Another perspective on the national income accounting is to note that households can use total income (Y) for the following uses:

(2) Y = C + S + T

where S is total saving and T is total taxation (the other variables are as previously defined).

You than then bring the two perspectives together (because they are both just “views” of Y) to write:

(3) C + S + T = Y = C + I + G + (X – M)

You can then drop the C (common on both sides) and you get:

(4) S + T = I + G + (X – M)

Then you can convert this into the familiar sectoral balances accounting relations which allow us to understand the influence of fiscal policy over private sector indebtedness.

So we can re-arrange Equation (4) to get the accounting identity for the three sectoral balances – private domestic, government budget and external:

(S – I) = (G – T) + (X – M)

The sectoral balances equation says that total private savings (S) minus private investment (I) has to equal the public deficit (spending, G minus taxes, T) plus net exports (exports (X) minus imports (M)), where net exports represent the net savings of non-residents.

Another way of saying this is that total private savings (S) is equal to private investment (I) plus the public deficit (spending, G minus taxes, T) plus net exports (exports (X) minus imports (M)), where net exports represent the net savings of non-residents.

All these relationships (equations) hold as a matter of accounting and not matters of opinion.

Consider the following graph which shows three situations where the external sector is in balance.

Period 1, the budget is in surplus (T – G = 1) and the private balance is in deficit (S – I = -1).
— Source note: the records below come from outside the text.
(** * MoodSync: the catalog store, the seeder and the query engine of app.py

    A shallow embedding of the functions of [src/app.py] that hold the
    program's logic: [youtube_search_link], [generate_language_rows],
    [ensure_dataset], [load_songs], [save_song], [filter_songs], the
    argument handling of [home] and the validation of [add_song].

    Text is modelled by [string] (8-bit characters).  The helpers below
    follow Python's [str] methods on ASCII text; a character above 127 is
    neither a letter, a digit nor white space here.  Python integers are
    [Z]. *)

From Stdlib Require Import ZArith List String Ascii Lia Permutation Sorted.
From Stdlib Require Import DecimalString DecimalPos DecimalZ.
From stdpp Require Import base gmap strings list sorting.

Import ListNotations.
Local Open Scope string_scope.
Local Open Scope Z_scope.

(** ** Python strings *)

Module PyStr.

Definition code (c : ascii) : N := N_of_ascii c.

(** [str.isspace] on one ASCII character: TAB, LF, VT, FF, CR, the four
    separators 28..31 and the blank. *)
Definition is_space (c : ascii) : bool :=
  let n := code c in
  ((9 <=? n) && (n <=? 13) || (28 <=? n) && (n <=? 32))%N.

Definition is_digit (c : ascii) : bool :=
  let n := code c in ((48 <=? n) && (n <=? 57))%N.

Definition is_upper (c : ascii) : bool :=
  let n := code c in ((65 <=? n) && (n <=? 90))%N.

Definition is_lower (c : ascii) : bool :=
  let n := code c in ((97 <=? n) && (n <=? 122))%N.

Definition lower_char (c : ascii) : ascii :=
  if is_upper c then ascii_of_N (code c + 32) else c.

Definition upper_char (c : ascii) : ascii :=
  if is_lower c then ascii_of_N (code c - 32) else c.

Fixpoint map_chars (f : ascii -> ascii) (s : string) : string :=
  match s with
  | EmptyString => EmptyString
  | String c r => String (f c) (map_chars f r)
  end.

(** [s.lower()] *)
Definition lower (s : string) : string := map_chars lower_char s.

(** [s.capitalize()]: first character upper-cased, the rest lower-cased. *)
Definition capitalize (s : string) : string :=
  match s with
  | EmptyString => EmptyString
  | String c r => String (upper_char c) (lower r)
  end.

Fixpoint lstrip (s : string) : string :=
  match s with
  | String c r => if is_space c then lstrip r else s
  | EmptyString => EmptyString
  end.

Fixpoint rstrip (s : string) : string :=
  match s with
  | EmptyString => EmptyString
  | String c r =>
      match rstrip r with
      | EmptyString => if is_space c then EmptyString else String c EmptyString
      | r' => String c r'
      end
  end.

(** [s.strip()] *)
Definition strip (s : string) : string := rstrip (lstrip s).

(** [needle in hay] *)
Fixpoint contains (needle hay : string) : bool :=
  String.prefix needle hay ||
  match hay with
  | EmptyString => false
  | String _ r => contains needle r
  end.

(** Truth value of a string: empty is false. *)
Definition nonempty (s : string) : bool :=
  match s with EmptyString => false | _ => true end.

(** Truth value of an optional string ([None] or [""] is false). *)
Definition truthy (o : option string) : bool :=
  match o with Some s => nonempty s | None => false end.

(** [o or d] for an optional string. *)
Definition or_default (o : option string) (d : string) : string :=
  match o with
  | Some s => if nonempty s then s else d
  | None => d
  end.

(** [str(z)] *)
Definition str_of_int (z : Z) : string := NilZero.string_of_int (Z.to_int z).

(** [f"{z:02d}"]: at least two characters, padded with a zero. *)
Definition fmt_02d (z : Z) : string :=
  let s := str_of_int z in
  if (String.length s <? 2)%nat then "0" ++ s else s.

(** The digits of an integer literal, most significant first, with single
    underscores allowed between digits; [acc] is the value read so far and
    [prev] tells whether the previous character was a digit. *)
Fixpoint digits (s : string) (acc : Z) (prev : bool) : option Z :=
  match s with
  | EmptyString => if prev then Some acc else None
  | String c r =>
      if is_digit c then digits r (10 * acc + Z.of_N (code c - 48)) true
      else if (code c =? 95)%N then (if prev then digits r acc false else None)
      else None
  end.

(** [int(s)] for a string [s]: white space stripped, an optional sign, then
    decimal digits; [None] stands for [ValueError]. *)
Definition int (s : string) : option Z :=
  match strip s with
  | String "+" r => digits r 0 false
  | String "-" r => Z.opp <$> digits r 0 false
  | r => digits r 0 false
  end.

Definition hex_digit (n : N) : ascii :=
  if (n <? 10)%N then ascii_of_N (48 + n) else ascii_of_N (55 + n).

Definition is_unreserved (c : ascii) : bool :=
  is_upper c || is_lower c || is_digit c ||
  (code c =? 95)%N || (code c =? 46)%N || (code c =? 45)%N || (code c =? 126)%N.

(** [urllib.parse.quote_plus]: unreserved characters are kept, the blank
    becomes a plus sign, every other byte is written as %XX. *)
Fixpoint quote_plus (s : string) : string :=
  match s with
  | EmptyString => EmptyString
  | String c r =>
      if is_unreserved c then String c (quote_plus r)
      else if (code c =? 32)%N then String "+" (quote_plus r)
      else String "%" (String (hex_digit (code c / 16))
                         (String (hex_digit (code c mod 16)) (quote_plus r)))
  end.

(** [" ".join(parts)] *)
Fixpoint join_blank (parts : list string) : string :=
  match parts with
  | [] => EmptyString
  | [p] => p
  | p :: ps => p ++ " " ++ join_blank ps
  end.

End PyStr.

(** ** Track records *)

(** A track: the six columns of the catalog, the shape of the rows of
    [BASE_SAMPLE_ROWS], of the rows [generate_language_rows] builds, of the
    row [add_song] saves and of the records [filter_songs] reads. *)
Record song := Song {
  title : string;
  artist : string;
  mood : string;
  energy : Z;
  language : string;
  link : string
}.

Definition MOODS : list string := ["Happy"; "Sad"; "Energetic"; "Calm"; "Focus"].
Definition LANGUAGES : list string := ["English"; "Telugu"; "Hindi"; "Tamil"; "Malayalam"].

Definition BASE_SAMPLE_ROWS : list song := [
  Song "On Top of the World" "Imagine Dragons" "Happy" 4 "English" "https://www.youtube.com/watch?v=w5tWYmIOWGk";
  Song "Counting Stars" "OneRepublic" "Happy" 4 "English" "https://www.youtube.com/watch?v=hT_nvWreIhg";
  Song "Someone Like You" "Adele" "Sad" 2 "English" "https://www.youtube.com/watch?v=hLQl3WQQoQ0";
  Song "Perfect" "Ed Sheeran" "Sad" 2 "English" "https://www.youtube.com/watch?v=2Vv-BfVoq4g";
  Song "Believer" "Imagine Dragons" "Energetic" 5 "English" "https://www.youtube.com/watch?v=7wtfhZwyrcc";
  Song "Levels" "Avicii" "Energetic" 5 "English" "https://www.youtube.com/watch?v=_ovdm2yX4MA";
  Song "Weightless" "Marconi Union" "Calm" 1 "English" "https://www.youtube.com/watch?v=UfcAVejslrU";
  Song "River Flows in You" "Yiruma" "Calm" 1 "Instrumental" "https://www.youtube.com/watch?v=7maJOI3QMu0";
  Song "Lofi Beats to Study" "Assorted" "Focus" 2 "Instrumental" "https://www.youtube.com/watch?v=jfKfPfyJRdk";
  Song "Rainy Night Study" "Assorted" "Focus" 2 "Instrumental" "https://www.youtube.com/watch?v=DWcJFNfaw9c"
].

(** ** Link resolver and catalog seeder *)

(** [youtube_search_link]: the non-empty parts joined by blanks,
    quoted, behind the search URL. *)
Definition youtube_search_link (parts : list string) : string :=
  "https://www.youtube.com/results?search_query=" ++
  PyStr.quote_plus (PyStr.join_blank (List.filter PyStr.nonempty parts)).

(** [range(lo, hi)] *)
Definition range (lo hi : Z) : list Z :=
  map (fun k => lo + Z.of_nat k) (seq 0 (Z.to_nat (hi - lo))).

(** The row built by the loop body of [generate_language_rows] at index [i]. *)
Definition generated_row (lang : string) (i : Z) : song :=
  let m := nth (Z.to_nat ((i - 1) mod Z.of_nat (length MOODS))) MOODS "" in
  {| title := lang ++ " " ++ m ++ " Track " ++ PyStr.fmt_02d i;
     artist := "Various";
     mood := m;
     energy := i mod 5 + 1;
     language := lang;
     link := youtube_search_link [lang; m; "song"] |}.

Definition generate_language_rows (lang : string) (count : Z) : list song :=
  map (generated_row lang) (range 1 (count + 1)).


(** ** The record store

    The file [songs.csv] after CSV parsing: it is missing, it cannot be read
    (opening or decoding it raises), or it holds a list of rows, the first of
    which the reader takes as the header.  Physical encoding and quoting are
    left to the [csv] module. *)

Definition csv_row := list string.

Inductive store :=
| Absent
| Unreadable
| Present (lines : list csv_row).

Definition HEADER : csv_row :=
  ["title"; "artist"; "mood"; "energy"; "language"; "link"].

(** [writer.writerow([title, artist, mood, energy, language, link])]: the
    energy is written with [str]. *)
Definition writerow (s : song) : csv_row :=
  [title s; artist s; mood s; PyStr.str_of_int (energy s); language s; link s].

(** Values found in a row dictionary: [None], a string, or an integer. *)
Inductive pyval :=
| PNone
| PStr (s : string)
| PInt (z : Z).

#[global] Instance pyval_eq_dec : EqDecision pyval.
Proof. solve_decision. Defined.

(** Truth value of what [row.get(key)] returns. *)
Definition py_truthy (o : option pyval) : bool :=
  match o with
  | None | Some PNone => false
  | Some (PStr s) => PyStr.nonempty s
  | Some (PInt z) => negb (z =? 0)
  end.

(** One [csv.DictReader] row: [dict(zip(fieldnames, row))], then every field
    name the row is too short for is set to [None].  (Surplus values go under
    the key [None], which no lookup of the program reads.) *)
Fixpoint zip_row (names : list string) (row : csv_row) (d : gmap string pyval)
  : gmap string pyval :=
  match names, row with
  | k :: ks, v :: vs => zip_row ks vs (<[k := PStr v]> d)
  | k :: ks, [] => zip_row ks [] (<[k := PNone]> d)
  | [], _ => d
  end.

Definition is_blank_row (r : csv_row) : bool :=
  match r with [] => true | _ => false end.

(** [csv.DictReader(f)]: the first row gives the field names, empty rows are
    skipped. *)
Definition dict_reader (lines : list csv_row) : list (gmap string pyval) :=
  match lines with
  | [] => []
  | names :: rows =>
      map (fun r => zip_row names r ∅) (List.filter (fun r => negb (is_blank_row r)) rows)
  end.

(** [{lang: 0 for lang in LANGUAGES}] *)
Definition zero_counts : gmap string Z :=
  foldl (fun m lang => <[lang := 0]> m) ∅ LANGUAGES.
With the external balance equal to 0, the general rule that the government surplus (deficit) equals the non-government deficit (surplus) applies to the government and the private domestic sector.
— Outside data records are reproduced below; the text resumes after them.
(** * Jane: synthetic retail / school data generators

    A shallow embedding of the generator classes of [Analysis/Classes]
    ([OrderHistory], [CustomerInfo], [SchoolAttendance], [Students]) and of
    [Utilities.to_dataframe], followed by the properties established about
    them.

    Conventions of the embedding.
    - A [datetime.date] is represented by its proleptic Gregorian ordinal
      ([date.toordinal()]), the number on which CPython defines comparison,
      subtraction and [timedelta] addition of dates.
    - Python [int] is [Z].  Real-valued quantities (order amounts, weights,
      multipliers) are exact rationals [Q]; the rounding error of binary64
      arithmetic on them is not represented.  The one place where binary64
      rounding decides an integer result, the tier sizes of the customer
      pool, is computed on primitive binary64 floats.
    - The three pseudo-random sources used by the code ([random], [numpy.random]
      and the private generator of [Faker]) are tapes of raw draws with a
      cursor each; every sampling primitive maps the next raw draw into its
      range, so that a tape determines a run and every run is the image of
      a tape.
    - Exceptions are values: a computation returns [Ok v] or [Raise e]. *)

From Stdlib Require Import ZArith QArith Qround Lia Lqa List Permutation Sorted.
From Stdlib Require Import PrimFloat FloatOps SpecFloat.
From stdpp Require Import base option list gmap strings pretty.

Set Warnings "-inexact-float".
Local Open Scope Z_scope.

(** ** Python runtime *)

Module Py.

Inductive exn : Type :=
| IndexError
| ValueError
| KeyError
| ZeroDivisionError
| OverflowError.

Inductive result (A : Type) : Type :=
| Ok (a : A)
| Raise (e : exn).
Arguments Ok {A} a.
Arguments Raise {A} e.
In Period 3, the budget is in deficit (T – G = -1) and this provides some demand stimulus in the absence of any impact from the external sector, which allows the private domestic sector to save (S – I = 1).

Period 2, is the case in point and the sectoral balances show that if the external sector is in balance and the government is able to achieve a fiscal balance, then the private domestic sector must also be in balance.

The movements in income associated with the spending and revenue patterns will ensure these balances arise. The problem is that if the private domestic sector desires to save overall then this outcome will be unstable and would lead to changes in the other balances as national income changed in response to the decline in private spending.

So under the conditions specified in the question, the private domestic sector cannot save. The government would be undermining any desire to save by not providing the fiscal stimulus necessary to increase national output and income so that private households/firms could save.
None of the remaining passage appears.